Impact of surface waviness on the static performance of journal bearing with CuO and CeO2 nanoparticles in the lubricant

Abstract

Purpose This study aims to investigate the impact of surface waviness on the static performance parameters of hydrodynamic journal bearings operating with lubricants containing copper oxide (CuO) and cerium oxide (CeO2) nanoparticles. Design/methodology/approach The static performance parameters of bearings with surface waviness and the addition of nanoparticles in lubricants were calculated using the nondimensional form of Reynolds equation and finite element method. Static performance parameters are calculated at different waviness numbers in the circumferential, axial and both directions at various wave amplitudes with variable viscosities of lubricants with nanoparticles using the viscosity equation forming a relationship between the relative viscosity, temperature and weight fraction of nanoparticles in lubricant developed from the experimental results. Findings The computed results indicate that the impact of waviness on the bearing surface enhances the load capacity, reduces friction coefficient, and is more effective in the circumferential direction than in the axial direction or in both directions.
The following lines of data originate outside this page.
(* ===== verification/SqliteFacts.v ===== *)
(** * The SQLite backend implements the storage contract

    What a database of the client holds, abstracted to the maps of
    [MemoryStorage], and that every operation of [Sqlite] does on it what the
    contract [StorageSpec] asks.  The rows the operations write are readable
    ([wf]); a database in that state, with its proof, is the backend
    [SqliteStorage] that the clients run on. *)

From stdpp Require Import options.
From S2P Require Import Prelude Sorting Protocol StorageModels Storage Sqlite.

(** ** Lists *)

Lemma mapM_ok {A B E} (f : A -> Result B E) (g : A -> B) l :
  Forall (fun x => f x = Ok (g x)) l -> mapM f l = Ok (g <$> l).
Proof. induction 1 as [|x l Hx _ IH]; cbn; [done|]. rewrite Hx. cbn. by rewrite IH. Qed.

Lemma map_to_list_imap {A B} (g : string -> A -> B) (m : gmap string A) :
  map_to_list (map_imap (fun k x => Some (g k x)) m) ≡ₚ (fun kv => (kv.1, g kv.1 kv.2)) <$> map_to_list m.
Proof.
  induction m as [|k x m Hk IH] using map_ind; [by rewrite map_imap_empty, !map_to_list_empty|].
  rewrite (map_imap_insert_Some _ _ _ _ (g k x)) by done.
  rewrite !map_to_list_insert; [|done|by rewrite map_lookup_imap, Hk]. cbn. by rewrite IH.
Qed.

Lemma filter_fmap {A B} (f : A -> B) (p : B -> bool) l :
  List.filter p (f <$> l) = f <$> List.filter (fun x => p (f x)) l.
Proof. induction l as [|x l IH]; cbn; [done|]. rewrite IH. by destruct (p (f x)). Qed.

Lemma filter_ext_In {A} (p q : A -> bool) l :
  Forall (fun x => p x = q x) l -> List.filter p l = List.filter q l.
Proof. induction 1 as [|x l Hx _ IH]; cbn; [done|]. by rewrite Hx, IH. Qed.

Lemma Permutation_filter_bool {A} (p : A -> bool) l l' : l ≡ₚ l' -> List.filter p l ≡ₚ List.filter p l'.
Proof.
  induction 1 as [|x l l' _ IH|x y l|l l' l'' _ IH1 _ IH2]; cbn.
  - done.
  - destruct (p x); by rewrite IH.
  - destruct (p x), (p y); try done. constructor.
  - by rewrite IH1.
Qed.

Lemma StronglySorted_fmap {A B} (f : A -> B) (R : relation A) (R' : relation B) l :
  (forall x y, R x y -> R' (f x) (f y)) -> StronglySorted R l -> StronglySorted R' (f <$> l).
Proof.
  intros Hf. induction 1 as [|x l Hl IH Hx]; cbn; constructor; [done|].
  apply Forall_fmap. eapply Forall_impl; [exact Hx|]. cbn. auto.
Qed.

(** An entry with a given key is the only one. *)
Lemma other_keys {A} (key : A -> string) k x l :
  NoDup (key <$> x :: l) -> has_key key k x = true -> Forall (fun y => has_key key k y = false) l.
Proof.
  cbn. intros [Hnin _]%NoDup_cons Hx. apply (has_key_true key) in Hx. apply Forall_forall. intros y Hy.
  apply has_key_false. intros Heq. apply Hnin. rewrite Hx, <- Heq. by apply list_elem_of_fmap_2.
Qed.

(** Removing the one entry of a key is removing the first. *)
Lemma filter_remove_first {A} (key : A -> string) k l :
  NoDup (key <$> l) -> List.filter (fun x => negb (has_key key k x)) l = remove_first (has_key key k) l.
Proof.
  induction l as [|x l IH]; cbn; [done|]. intros Hnd. destruct (has_key key k x) eqn:Hx; cbn.
  - pose proof (other_keys _ _ _ _ Hnd Hx) as Hl. clear IH Hnd.
    induction Hl as [|y l Hy _ IH]; cbn; [done|]. rewrite Hy. cbn. by f_equal.
  - rewrite IH; [done|]. by apply NoDup_cons in Hnd as [_ ?].
Qed.

Lemma fmap_update_key {A} (key : A -> string) (f : A -> A) k l :
  NoDup (key <$> l) -> (fun x => if has_key key k x then f x else x) <$> l = update_first (has_key key k) f l.
Proof.
  induction l as [|x l IH]; cbn; [done|]. intros Hnd. destruct (has_key key k x) eqn:Hx; cbn.
  - pose proof (other_keys _ _ _ _ Hnd Hx) as Hl. clear IH Hnd. f_equal.
    induction Hl as [|y l Hy _ IH]; cbn; [done|]. rewrite Hy. by f_equal.
  - by rewrite IH by (by apply NoDup_cons in Hnd as [_ ?]).
Qed.

Lemma filter_key_length {A} (key : A -> string) k l :
  length (List.filter (has_key key k) l) = 0 <-> find_first (has_key key k) l = None.
Proof.
  induction l as [|x l IH]; cbn; [done|]. destruct (has_key key k x); cbn; [done|exact IH].
Qed.

(** ** What a database holds *)

Section facts.
Context `{EnvelopeJson}.

Definition no_envelope : EncryptedEnvelope := mkEnvelope 0 "" 0 (mkKeyContainer "" "") (mkPayloadContainer "" "").
Definition env_of (j : string) : EncryptedEnvelope := default no_envelope (ok (env_from_str j)).
Definition readable (j : string) : Prop := is_Some (ok (env_from_str j)).
Definition readable_opt (j : option string) : Prop := from_option readable True j.

Definition object_of (id : string) (r : ObjectCols) : StoredEncryptedObject :=
  mkStoredObject id (Z.to_N (oc_object_kind r)) (Z.to_N (oc_revision r)) (Z.to_N (oc_server_seq r))
    (col_bool (oc_is_deleted r)) (env_of (oc_envelope r)) (oc_updated_at r).
Definition mutation_of (r : MutationCols) : PendingMutation :=
  mkPendingMutation (mc_mutation_id r) (mc_object_id r) (Z.to_N (mc_expected_revision r))
    (Z.to_N (mc_object_kind r)) (default Upsert (ok (parse_mutation_type (mc_mutation_type r))))
    (env_of (mc_envelope r)) (mc_created_at r) (Z.to_N (mc_retry_count r))
    (default Pending (ok (parse_status (mc_status r)))).
Definition sync_of (r : option SyncCols) : SyncState :=
  match r with
  | Some r => mkSyncState (Z.to_N (yc_sync_cursor r)) (yc_last_sync_at r) (yc_device_id r)
  | None => SyncState_default
  end.
Definition conflict_of_row (id : string) (r : ConflictCols) : ConflictRecord :=
  mkConflictRecord id (cc_object_id r) (Z.to_N (cc_object_kind r)) (Z.to_N (cc_base_revision r))
    (Z.to_N (cc_remote_revision r)) (env_of <$> cc_base_envelope r) (env_of (cc_local_envelope r))
    (env_of (cc_remote_envelope r)) (env_of <$> cc_candidate_envelope r) (col_bool (cc_resolved r))
    (col_bool (cc_remote_is_deleted r)) (col_bool (cc_local_is_deleted r)) (cc_created_at r) (cc_resolved_at r).

(** The queue is read by creation time. *)
Definition mutation_cmp : PendingMutation -> PendingMutation -> comparison := compare_by mut_created_at.

Definition contents (t : Tables) : MemoryStorage :=
  mkMemoryStorage (map_imap (fun id r => Some (object_of id r)) (t_objects t))
    (mutation_of <$> sort_by Sqlite.created_cmp (t_mutations t))
    (env_of <$> t_bases t) (sync_of (t_sync t))
    (map_imap (fun id r => Some (conflict_of_row id r)) (t_conflicts t)).

(** *** Readable rows *)

Definition in_range (max z : Z) : Prop := (0 <= z <= max)%Z.

Record object_ok (r : ObjectCols) : Prop := {
  ok_kind : in_range 65535 (oc_object_kind r);
  ok_revision : in_range i64_max (oc_revision r);
  ok_seq : in_range i64_max (oc_server_seq r);
  ok_envelope : readable (oc_envelope r)
}.
Record mutation_ok (r : MutationCols) : Prop := {
  mo_revision : in_range i64_max (mc_expected_revision r);
  mo_kind : in_range 65535 (mc_object_kind r);
  mo_retry : in_range 4294967295 (mc_retry_count r);
  mo_type : is_Some (ok (parse_mutation_type (mc_mutation_type r)));
  mo_status : is_Some (ok (parse_status (mc_status r)));
  mo_envelope : readable (mc_envelope r)
}.
Record conflict_ok (r : ConflictCols) : Prop := {
  co_kind : in_range 65535 (cc_object_kind r);
  co_base : in_range i64_max (cc_base_revision r);
  co_remote : in_range i64_max (cc_remote_revision r);
  co_base_env : readable_opt (cc_base_envelope r);
  co_local_env : readable (cc_local_envelope r);
  co_remote_env : readable (cc_remote_envelope r);
  co_candidate_env : readable_opt (cc_candidate_envelope r);
  co_resolved : cc_resolved r = 0%Z \/ cc_resolved r = 1%Z
}.

Record wf (t : Tables) : Prop := {
  wf_objects : map_Forall (fun _ => object_ok) (t_objects t);
  wf_mutations : Forall mutation_ok (t_mutations t);
  wf_unique : NoDup (mc_mutation_id <$> t_mutations t);
  wf_bases : map_Forall (fun _ => readable) (t_bases t);
  wf_sync : exists r, t_sync t = Some r /\ in_range i64_max (yc_sync_cursor r);
  wf_conflicts : map_Forall (fun _ => conflict_ok) (t_conflicts t)
}.

Lemma wf_new : wf Tables_new.
Proof. split; cbn; try apply map_Forall_empty; try constructor. eexists. split; [done|]. cbn. unfold in_range, i64_max. lia. Qed.

Lemma wf_set_faults l t : wf t -> wf (set_faults l t).
Proof. intros []. by split. Qed.

(** *** Reading and writing columns *)

Lemma from_sql_ok max col z : in_range max z -> from_sql max col z = Ok (Z.to_N z).
Proof. intros [? ?]. unfold from_sql. by rewrite (proj2 (Z.leb_le 0 z)), (proj2 (Z.leb_le z max)). Qed.

Lemma to_sql_inv max n z : to_sql max n = Ok z -> z = Z.of_N n /\ in_range max z.
Proof.
  unfold to_sql. destruct (Z.leb_spec (Z.of_N n) max); [|done]. intros [= <-]. unfold in_range. lia.
Qed.

Definition fits (max : Z) (n : N) : Prop := (Z.of_N n <= max)%Z.
Definition fits_u64 : N -> Prop := fits i64_max.

Lemma to_sql_ok max n : fits max n -> to_sql max n = Ok (Z.of_N n).
Proof. unfold fits, to_sql. intros Hn. by rewrite (proj2 (Z.leb_le _ _)). Qed.

(** The values that the columns hold. *)
Definition object_fits (o : StoredEncryptedObject) : Prop :=
  fits 65535 (obj_object_kind o) /\ fits_u64 (obj_revision o) /\ fits_u64 (obj_server_seq o).
Definition mutation_fits (m : PendingMutation) : Prop :=
  fits_u64 (mut_expected_revision m) /\ fits 65535 (mut_object_kind m) /\ fits 4294967295 (mut_retry_count m).
Definition conflict_fits (c : ConflictRecord) : Prop :=
  fits 65535 (cr_object_kind c) /\ fits_u64 (cr_base_revision c) /\ fits_u64 (cr_remote_revision c).

Lemma deserialize_ok what j : readable j -> Sqlite.deserialize what j = Ok (env_of j).
Proof. unfold readable, Sqlite.deserialize, env_of. destruct (env_from_str j); cbn; [done|by intros []]. Qed.

Lemma col_bool_col b : col_bool (bool_col b) = b.
Proof. by destruct b. Qed.

Definition object_raw (id : string) (r : ObjectCols) : string * N * N * N * bool * string * string :=
  (id, Z.to_N (oc_object_kind r), Z.to_N (oc_revision r), Z.to_N (oc_server_seq r), col_bool (oc_is_deleted r),
   oc_envelope r, oc_updated_at r).

Lemma object_row_ok id r : object_ok r -> Sqlite.object_row id r = Ok (object_raw id r).
Proof.
  intros []. unfold Sqlite.object_row, get_u16, get_u64. by rewrite !from_sql_ok.
Qed.

Lemma build_object_ok id r : object_ok r -> Sqlite.build_object (object_raw id r) = Ok (object_of id r).
Proof. intros []. unfold Sqlite.build_object, object_raw. by rewrite deserialize_ok. Qed.

Definition raw_of (r : MutationCols) : Sqlite.RawMutationRow :=
  (mc_mutation_id r, mc_object_id r, Z.to_N (mc_expected_revision r), Z.to_N (mc_object_kind r),
   mc_mutation_type r, mc_envelope r, mc_created_at r, Z.to_N (mc_retry_count r), mc_status r).

Lemma parse_mutation_row_ok r : mutation_ok r -> Sqlite.parse_mutation_row r = Ok (raw_of r).
Proof. intros []. unfold Sqlite.parse_mutation_row, get_u16, get_u32, get_u64. by rewrite !from_sql_ok. Qed.

Lemma build_mutation_ok r : mutation_ok r -> Sqlite.build_mutation (raw_of r) = Ok (mutation_of r).
Proof.
  intros [_ _ _ [ty Hty] [st Hst] Henv]. unfold Sqlite.build_mutation, raw_of, mutation_of.
  destruct (parse_mutation_type (mc_mutation_type r)) as [ty'|], (parse_status (mc_status r)) as [st'|]; try done.
  cbn. by rewrite deserialize_ok.
Qed.

Lemma conflict_envelope_ok col j : readable j -> Sqlite.conflict_envelope col j = Ok (env_of j).
Proof. unfold readable, Sqlite.conflict_envelope, env_of. destruct (env_from_str j); cbn; [done|by intros []]. Qed.

Lemma conflict_envelope_opt_ok col j :
  readable_opt j -> Sqlite.conflict_envelope_opt col j = Ok (env_of <$> j).
Proof. destruct j as [j|]; cbn; [|done]. intros Hj. by rewrite conflict_envelope_ok. Qed.

Lemma row_to_conflict_ok id r : conflict_ok r ->
  Sqlite.row_to_conflict_record (id, r) = Ok (conflict_of_row id r).
Proof.
  intros []. unfold Sqlite.row_to_conflict_record, get_u16, get_u64.
  rewrite !from_sql_ok by done. cbn. rewrite !conflict_envelope_opt_ok, !conflict_envelope_ok by done. done.
Qed.

Lemma parse_type_str ty : parse_mutation_type (mutation_type_str ty) = Ok ty.
Proof. by destruct ty. Qed.
Lemma parse_status_str st : parse_status (status_str st) = Ok st.
Proof. by destruct st. Qed.

(** Case analysis on the conversions of the parameters, of which none failed. *)
Ltac sql_params :=
  repeat match goal with
  | |- context [to_sql ?max ?n] =>
      let Hz := fresh "Hz" in
      destruct (to_sql max n) eqn:Hz; cbn; [apply to_sql_inv in Hz as [-> ?]|discriminate]
  end.

Section written.
Context `{!EnvelopeJsonLaws}.

Lemma written_env what e j : Sqlite.serialize what e = Ok j -> readable j /\ env_of j = e.
Proof using Type*.
  unfold Sqlite.serialize. destruct (env_to_string e) as [j'|] eqn:Hj; cbn; [|done]. intros [= <-].
  unfold readable, env_of. by rewrite (env_json_roundtrip _ _ Hj).
Qed.

Lemma written_env_opt what e j :
  Sqlite.serialize_opt what e = Ok j -> readable_opt j /\ env_of <$> j = e.
Proof using Type*.
  destruct e as [e|]; cbn; [|by intros [= <-]].
  destruct (Sqlite.serialize what e) as [j'|] eqn:Hj; cbn; [|done]. intros [= <-]. cbn.
  by destruct (written_env _ _ _ Hj) as [? ->].
Qed.

Lemma serialize_total what e : exists j, Sqlite.serialize what e = Ok j.
Proof using Type*. unfold Sqlite.serialize. destruct (env_json_total e) as [j ->]. by exists j. Qed.

Lemma serialize_opt_total what e : exists j, Sqlite.serialize_opt what e = Ok j.
Proof using Type*.
  destruct e as [e|]; [|by exists None]. cbn. destruct (serialize_total what e) as [j ->]. by exists (Some j).
Qed.

Lemma object_params_inv what o j row :
  Sqlite.serialize what (obj_envelope o) = Ok j -> Sqlite.object_params o j = Ok row ->
  object_ok row /\ object_of (obj_object_id o) row = o.
Proof using Type*.
  intros [Hr He]%written_env. unfold Sqlite.object_params, to_sql_u16, to_sql_u64.
  sql_params. intros [= <-]. split; [by split|].
  unfold object_of. cbn. rewrite !N2Z.id, col_bool_col, He. by destruct o.
Qed.

Lemma mutation_params_inv what m j row :
  Sqlite.serialize what (mut_envelope m) = Ok j -> Sqlite.mutation_params m j = Ok row ->
  mutation_ok row /\ mutation_of row = m.
Proof using Type*.
  intros [Hr He]%written_env. unfold Sqlite.mutation_params, to_sql_u16, to_sql_u32, to_sql_u64.
  sql_params. intros [= <-].
  split; [split; cbn; rewrite ?parse_type_str, ?parse_status_str; done|].
  unfold mutation_of. cbn. rewrite !N2Z.id, parse_type_str, parse_status_str, He. by destruct m.
Qed.

Lemma conflict_params_inv w1 w2 w3 w4 c jb jl jr jc row :
  Sqlite.serialize_opt w1 (cr_base_envelope c) = Ok jb -> Sqlite.serialize w2 (cr_local_envelope c) = Ok jl ->
  Sqlite.serialize w3 (cr_remote_envelope c) = Ok jr -> Sqlite.serialize_opt w4 (cr_candidate_envelope c) = Ok jc ->
  Sqlite.conflict_params c jb jl jr jc = Ok row ->
  conflict_ok row /\ conflict_of_row (cr_conflict_id c) row = c.
Proof using Type*.
  intros [? Eb]%written_env_opt [? El]%written_env [? Er]%written_env [? Ec]%written_env_opt.
  unfold Sqlite.conflict_params, to_sql_u16, to_sql_u64.
  sql_params. intros [= <-].
  split; [split; cbn; try done; destruct (cr_resolved c); auto|].
  unfold conflict_of_row. cbn. rewrite !N2Z.id, !col_bool_col, Eb, El, Er, Ec. by destruct c.
Qed.
End written.
End facts.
The addition of CuO and CeO2 to the lubricant enhanced its viscosity which further improved the steady-state parameters of the wave bearing. Research limitations/implications This study is based on a numerical technique, which has significant limitations, and the simulated results must be tested experimentally. Practical implications The current findings will be beneficial for designers to improve the performance of hydrodynamic journal bearings. Originality/value The calculated results demonstrate that the combined effect of the surface waviness on bearings and the addition of nanoparticles to lubricants can greatly increase the performance of hydrodynamic journal bearings.